(* ===== verification/JsString.v ===== *)
(** JavaScript strings, as strings of ASCII characters: [trim()],
    [toLowerCase()] and their laws, shared by every component that normalises
    what an operator typed or a server sent. *)
From S2P Require Import Prelude.

(** The ASCII white space that [trim()] removes. *)
Definition is_space (c : ascii) : bool :=
  existsb (Nat.eqb (nat_of_ascii c)) [9; 10; 11; 12; 13; 32].

Fixpoint trim_start (s : string) : string :=
  match s with
  | String c s' => if is_space c then trim_start s' else s
  | EmptyString => s
  end.

(** Removing trailing space: a character stays when something stays after it. *)
Fixpoint trim_end (s : string) : string :=
  match s with
  | String c s' =>
      match trim_end s' with
      | EmptyString => if is_space c then EmptyString else String c EmptyString
      | r => String c r
      end
  | EmptyString => s
  end.

Definition trim (s : string) : string := trim_end (trim_start s).

(** [s.toLowerCase()] on ASCII. *)
Definition lower (c : ascii) : ascii :=
  let n := nat_of_ascii c in if ((65 <=? n) && (n <=? 90))%nat then ascii_of_nat (n + 32) else c.
Definition toLowerCase (s : string) : string :=
  String.string_of_list_ascii (map lower (String.list_ascii_of_string s)).

Lemma lower_idem c : lower (lower c) = lower c.
Proof. by destruct c as [[] [] [] [] [] [] [] []]; vm_compute. Qed.

Lemma toLowerCase_idem s : toLowerCase (toLowerCase s) = toLowerCase s.
Proof.
  unfold toLowerCase. rewrite String.list_ascii_of_string_of_list_ascii, map_map. f_equal.
  apply map_ext. apply lower_idem.
Qed.

Lemma toLowerCase_empty s : toLowerCase s = "" ↔ s = "".
Proof. by destruct s. Qed.

(** A text that neither starts nor ends with white space. *)
Definition tight (s : string) : Prop :=
  match s with String c _ => is_space c = false | EmptyString => True end
  ∧ trim_end s = s.

Lemma trim_start_pad (ws s : string) :
  Forall (λ c, is_space c = true) (String.list_ascii_of_string ws) →
  trim_start (ws ++ s) = trim_start s.
Proof.
  induction ws as [|c ws IH]; simpl; [done|]. intros [Hc Hw]%Forall_cons. rewrite Hc. by apply IH.
Qed.

Lemma trim_end_spaces (ws : string) :
  Forall (λ c, is_space c = true) (String.list_ascii_of_string ws) → trim_end ws = "".
Proof.
  induction ws as [|c ws IH]; simpl; [done|]. intros [Hc Hw]%Forall_cons. by rewrite IH, Hc.
Qed.

Lemma trim_end_pad (ws s : string) :
  Forall (λ c, is_space c = true) (String.list_ascii_of_string ws) →
  trim_end (s ++ ws) = trim_end s.
Proof.
  intros Hw. induction s as [|c s IH]; simpl; [by apply trim_end_spaces|]. by rewrite IH.
Qed.

Lemma trim_start_spaces (ws : string) :
  Forall (λ c, is_space c = true) (String.list_ascii_of_string ws) → trim_start ws = "".
Proof. induction ws as [|c ws IH]; simpl; [done|]. intros [-> Hw]%Forall_cons. by apply IH. Qed.

Lemma trim_padded (ws1 s ws2 : string) :
  Forall (λ c, is_space c = true) (String.list_ascii_of_string ws1) →
  Forall (λ c, is_space c = true) (String.list_ascii_of_string ws2) →
  tight s → trim (ws1 ++ s ++ ws2) = s.
Proof.
  intros H1 H2 [Hs He]. unfold trim. rewrite trim_start_pad by done.
  destruct s as [|c s]; [by simpl; rewrite trim_start_spaces|].
  change (trim_start (String c s ++ ws2)) with
    (if is_space c then trim_start (s ++ ws2) else (String c s ++ ws2)%string).
  rewrite Hs. by rewrite trim_end_pad.
Qed.

Lemma trim_end_app p s : s ≠ "" → trim_end s = s → trim_end (p ++ s) = (p ++ s)%string.
Proof.
  intros Hne Hs. induction p as [|c p IH]; simpl; [done|]. rewrite IH.
  destruct p; simpl; [|done]. by destruct s.
Qed.

(** ** Case, and numbers as text *)

Definition upper (c : ascii) : ascii :=
  let n := nat_of_ascii c in if ((97 <=? n) && (n <=? 122))%nat then ascii_of_nat (n - 32) else c.
(** [s.toUpperCase()] on ASCII. *)
Definition toUpperCase (s : string) : string :=
  String.string_of_list_ascii (map upper (String.list_ascii_of_string s)).

Definition digit_of (c : ascii) : option Z :=
  let n := nat_of_ascii c in
  if ((48 <=? n) && (n <=? 57))%nat then Some (Z.of_nat n - 48)%Z else None.

Fixpoint read_digits (acc : Z) (s : string) : option Z :=
  match s with
  | EmptyString => Some acc
  | String c s' => match digit_of c with
                   | Some d => read_digits (10 * acc + d) s'
                   | None => None
                   end
  end.

Definition read_unsigned (s : string) : option Z :=
  match s with EmptyString => None | _ => read_digits 0 s end.

(** [Number(s)] on the decimal integers, blank text being 0 and [None] NaN (the
    fractional, exponent and radix forms of JavaScript are not read). *)
Definition Number_of_string (s : string) : option Z :=
  match trim s with
  | EmptyString => Some 0%Z
  | String "-" s' => Z.opp <$> read_unsigned s'
  | String "+" s' => read_unsigned s'
  | s' => read_unsigned s'
  end.

Definition all_digits (s : string) : Prop :=
  Forall (λ c, is_Some (digit_of c)) (String.list_ascii_of_string s).

Lemma digit_char (n : N) : (n < 10)%N → digit_of (pretty_N_char n) = Some (Z.of_N n).
Proof.
  intros Hn. assert (n = 0 ∨ n = 1 ∨ n = 2 ∨ n = 3 ∨ n = 4 ∨ n = 5 ∨ n = 6 ∨ n = 7 ∨ n = 8
    ∨ n = 9)%N as H by lia. naive_solver.
Qed.

Lemma digit_not_special c :
  is_Some (digit_of c) → is_space c = false ∧ c ≠ "-"%char ∧ c ≠ "+"%char.
Proof. destruct c as [[] [] [] [] [] [] [] []]; vm_compute; intros [? H]; try discriminate H; done. Qed.

Lemma trim_digits s : all_digits s → trim s = s.
Proof.
  intros H. unfold trim. assert (trim_start s = s) as ->.
  { destruct s as [|c s]; [done|]. simpl. apply Forall_cons in H as [H _].
    by rewrite (proj1 (digit_not_special c H)). }
  induction s as [|c s IH]; [done|]. apply Forall_cons in H as [Hc Hs]. simpl. rewrite IH by done.
  destruct s; [|done]. by rewrite (proj1 (digit_not_special c Hc)).
Qed.

Lemma pretty_go_digits n s : all_digits s → all_digits (pretty_N_go n s).
Proof.
  revert s. induction (N.lt_wf_0 n) as [n _ IH]; intros s Hs.
  destruct (decide (n = 0)%N) as [->|]; [by rewrite pretty_N_go_0|].
  rewrite pretty_N_go_step by lia. apply IH; [by apply N.div_lt; lia|].
  constructor; [|done]. rewrite digit_char by (by apply N.mod_lt). done.
Qed.

Lemma read_pretty_go n s :
  (0 < n)%N → read_digits 0 (pretty_N_go n s) = read_digits (Z.of_N n) s.
Proof.
  revert s. induction (N.lt_wf_0 n) as [n _ IH]; intros s Hn.
  rewrite pretty_N_go_step by done.
  assert (digit_of (pretty_N_char (n mod 10)) = Some (Z.of_N (n mod 10))) as Hd
    by (by apply digit_char, N.mod_lt).
  assert (10 * Z.of_N (n / 10) + Z.of_N (n mod 10) = Z.of_N n)%Z as Hz
    by (pose proof (N.div_mod n 10 ltac:(lia)); lia).
  destruct (decide (n / 10 = 0)%N) as [H0|].
  - rewrite H0, pretty_N_go_0. cbn [read_digits]. rewrite Hd. f_equal. lia.
  - rewrite IH; [|by apply N.div_lt; lia|by apply N.neq_0_lt_0]. cbn [read_digits]. by rewrite Hd, Hz.
Qed.

Lemma pretty_N_text n :
  all_digits (pretty n) ∧ read_unsigned (pretty n) = Some (Z.of_N n)
  ∧ ∃ c s, pretty n = String c s.
Proof.
  unfold pretty, pretty_N. case_decide as H0.
  - subst. split_and!; [by repeat constructor|done|by eexists _, _].
  - assert (all_digits (pretty_N_go n "")) as Hd by (by apply pretty_go_digits, Forall_nil).
    pose proof (read_pretty_go n "" ltac:(lia)) as Hr. simpl in Hr.
    destruct (pretty_N_go n "") as [|c s] eqn:He; [simpl in Hr; injection Hr; lia|].
    split_and!; [done|done|by eexists _, _].
Qed.

(** A number read back from its decimal text. *)
Lemma Number_pretty (z : Z) : Number_of_string (pretty z) = Some z.
Proof.
  assert (∀ n : N, Number_of_string (pretty n) = Some (Z.of_N n)) as HN.
  { intros n. destruct (pretty_N_text n) as (Hd & Hr & c & s & He). unfold Number_of_string.
    rewrite trim_digits by done. rewrite He in *. apply Forall_cons in Hd as [Hc _].
    destruct (digit_not_special c Hc) as (_ & H1 & H2).
    rewrite <- Hr. destruct c as [[] [] [] [] [] [] [] []]; done. }
  destruct z as [|p|p]; [done|apply (HN (Npos p))|].
  change (pretty (Z.neg p)) with (String "-" (pretty (Npos p))).
  destruct (pretty_N_text (Npos p)) as (Hd & Hr & c & s & He). unfold Number_of_string.
  assert (trim (String "-" (pretty (N.pos p))) = String "-" (pretty (N.pos p))) as ->.
  { unfold trim. cbn [trim_start]. change (is_space "-") with false. cbn iota. cbn [trim_end].
    assert (trim_end (pretty (N.pos p)) = pretty (N.pos p)) as ->.
    { pose proof (trim_digits _ Hd) as Ht. unfold trim in Ht. rewrite He in *.
      apply Forall_cons in Hd as [Hc _]. simpl in Ht.
      by rewrite (proj1 (digit_not_special c Hc)) in Ht. }
    by rewrite He. }
  cbn iota. by rewrite Hr.
Qed.

(** ** Decimal digits of a fixed width *)

Fixpoint zeros (n : nat) : string := match n with O => "" | S n => String "0" (zeros n) end.

(** [s.padStart(width, '0')]. *)
Definition padStart0 (width : nat) (s : string) : string :=
  (zeros (width - String.length s) ++ s)%string.

(** The last [k] digits of [n], in front of [s]. *)
Fixpoint digits_of (k : nat) (n : N) (s : string) : string :=
  match k with
  | O => s
  | S k => digits_of k (n / 10) (String (pretty_N_char (n mod 10)) s)
  end.

Lemma zeros_snoc k s : (zeros k ++ String "0" s)%string = String "0" (zeros k ++ s).
Proof. induction k as [|k IH]; [done|]. exact (f_equal (String "0") IH). Qed.

Lemma digits_of_0 k s : digits_of k 0 s = (zeros k ++ s)%string.
Proof.
  revert s. induction k as [|k IH]; intros s; [done|]. cbn [digits_of zeros].
  change (0 / 10)%N with 0%N. change (pretty_N_char (0 mod 10)) with "0"%char.
  by rewrite IH, zeros_snoc.
Qed.

Lemma div_pow10 n k : (n < 10 ^ N.of_nat (S k) → n / 10 < 10 ^ N.of_nat k)%N.
Proof. intros H. apply N.Div0.div_lt_upper_bound. rewrite Nat2N.inj_succ, N.pow_succ_r' in H. lia. Qed.

Lemma pad_go k n s :
  (n < 10 ^ N.of_nat k)%N →
  ∃ j, j ≤ k ∧ String.length (pretty_N_go n s) = j + String.length s
    ∧ (zeros (k - j) ++ pretty_N_go n s)%string = digits_of k n s.
Proof.
  revert n s. induction k as [|k IH]; intros n s Hn.
  - assert (n = 0)%N as -> by (simpl in Hn; lia). by exists 0.
  - destruct (decide (n = 0)%N) as [->|H0].
    + exists 0. rewrite pretty_N_go_0, digits_of_0. split; [lia|done].
    + rewrite pretty_N_go_step by lia.
      destruct (IH (n / 10)%N (String (pretty_N_char (n mod 10)) s) (div_pow10 _ _ Hn))
        as (j & Hj & Hl & He).
      exists (S j). split; [lia|]. split; [rewrite Hl; simpl; lia|]. exact He.
Qed.

Lemma padStart0_pretty k n :
  0 < k → (n < 10 ^ N.of_nat k)%N → padStart0 k (pretty n) = digits_of k n "".
Proof.
  intros Hk Hn. unfold padStart0, pretty, pretty_N. case_decide as H0.
  - subst. rewrite digits_of_0. destruct k as [|k]; [lia|]. simpl. rewrite Nat.sub_0_r.
    by rewrite zeros_snoc.
  - destruct (pad_go k n "" Hn) as (j & Hj & Hl & He). rewrite Hl. simpl. by rewrite Nat.add_0_r.
Qed.

Lemma digits_of_app k n s : digits_of k n s = (digits_of k n "" ++ s)%string.
Proof.
  revert n s. induction k as [|k IH]; intros n s; [done|]. cbn [digits_of].
  rewrite IH, (IH _ (String _ "")). generalize (digits_of k (n / 10) ""). intros u.
  induction u as [|c u IHu]; [done|]. exact (f_equal (String c) IHu).
Qed.

Lemma digits_of_length k n s : String.length (digits_of k n s) = k + String.length s.
Proof. revert n s. induction k as [|k IH]; intros n s; simpl; [done|]. rewrite IH. simpl. lia. Qed.

Lemma digits_of_digits k n s : all_digits s → all_digits (digits_of k n s).
Proof.
  revert n s. induction k as [|k IH]; intros n s Hs; simpl; [done|]. apply IH. constructor; [|done].
  by rewrite digit_char by (by apply N.mod_lt).
Qed.

(** The upper [p] of [q + p] digits. *)
Lemma digits_of_split q p n s : ∃ t, digits_of (q + p) n s = digits_of p (n / 10 ^ N.of_nat q) t.
Proof.
  revert n s. induction q as [|q IH]; intros n s.
  - exists s. by rewrite N.div_1_r.
  - destruct (IH (n / 10)%N (String (pretty_N_char (n mod 10)) s)) as (t & Ht). exists t.
    cbn [digits_of Nat.add]. rewrite Ht, Nat2N.inj_succ, N.pow_succ_r', N.Div0.div_div. done.
Qed.

Lemma substring_app u t : String.substring 0 (String.length u) (u ++ t) = u.
Proof. induction u as [|c u IH]; [by destruct t|]. exact (f_equal (String c) IH). Qed.

(** [s.slice(0, p)] of a fixed-width number keeps its upper digits. *)
Lemma slice_digits q p n :
  String.substring 0 p (digits_of (q + p) n "") = digits_of p (n / 10 ^ N.of_nat q) "".
Proof.
  destruct (digits_of_split q p n "") as (t & ->). rewrite digits_of_app.
  pose proof (substring_app (digits_of p (n / 10 ^ N.of_nat q) "") t) as H.
  by rewrite digits_of_length, Nat.add_0_r in H.
Qed.

Lemma read_digits_of k n a s :
  (n < 10 ^ N.of_nat k)%N →
  read_digits a (digits_of k n s) = read_digits (a * 10 ^ Z.of_nat k + Z.of_N n)%Z s.
Proof.
  revert n a s. induction k as [|k IH]; intros n a s Hn.
  - simpl in *. f_equal. lia.
  - cbn [digits_of]. rewrite (IH _ _ _ (div_pow10 _ _ Hn)). cbn [read_digits].
    rewrite digit_char by (by apply N.mod_lt). f_equal.
    rewrite (Nat2Z.inj_succ k), Z.pow_succ_r by lia.
    pose proof (N.div_mod n 10 ltac:(lia)). lia.
Qed.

########

What you are asked to do: In the listing above, the line with "revert n s. induction q" starts the part to copy. Copy it through the last line exactly, with nothing else.

Output below:
  revert n s. induction q as [|q IH]; intros n s.
  - exists s. by rewrite N.div_1_r.
  - destruct (IH (n / 10)%N (String (pretty_N_char (n mod 10)) s)) as (t & Ht). exists t.
    cbn [digits_of Nat.add]. rewrite Ht, Nat2N.inj_succ, N.pow_succ_r', N.Div0.div_div. done.
Qed.

Lemma substring_app u t : String.substring 0 (String.length u) (u ++ t) = u.
Proof. induction u as [|c u IH]; [by destruct t|]. exact (f_equal (String c) IH). Qed.

(** [s.slice(0, p)] of a fixed-width number keeps its upper digits. *)
Lemma slice_digits q p n :
  String.substring 0 p (digits_of (q + p) n "") = digits_of p (n / 10 ^ N.of_nat q) "".
Proof.
  destruct (digits_of_split q p n "") as (t & ->). rewrite digits_of_app.
  pose proof (substring_app (digits_of p (n / 10 ^ N.of_nat q) "") t) as H.
  by rewrite digits_of_length, Nat.add_0_r in H.
Qed.

Lemma read_digits_of k n a s :
  (n < 10 ^ N.of_nat k)%N →
  read_digits a (digits_of k n s) = read_digits (a * 10 ^ Z.of_nat k + Z.of_N n)%Z s.
Proof.
  revert n a s. induction k as [|k IH]; intros n a s Hn.
  - simpl in *. f_equal. lia.
  - cbn [digits_of]. rewrite (IH _ _ _ (div_pow10 _ _ Hn)). cbn [read_digits].
    rewrite digit_char by (by apply N.mod_lt). f_equal.
    rewrite (Nat2Z.inj_succ k), Z.pow_succ_r by lia.
    pose proof (N.div_mod n 10 ltac:(lia)). lia.
Qed.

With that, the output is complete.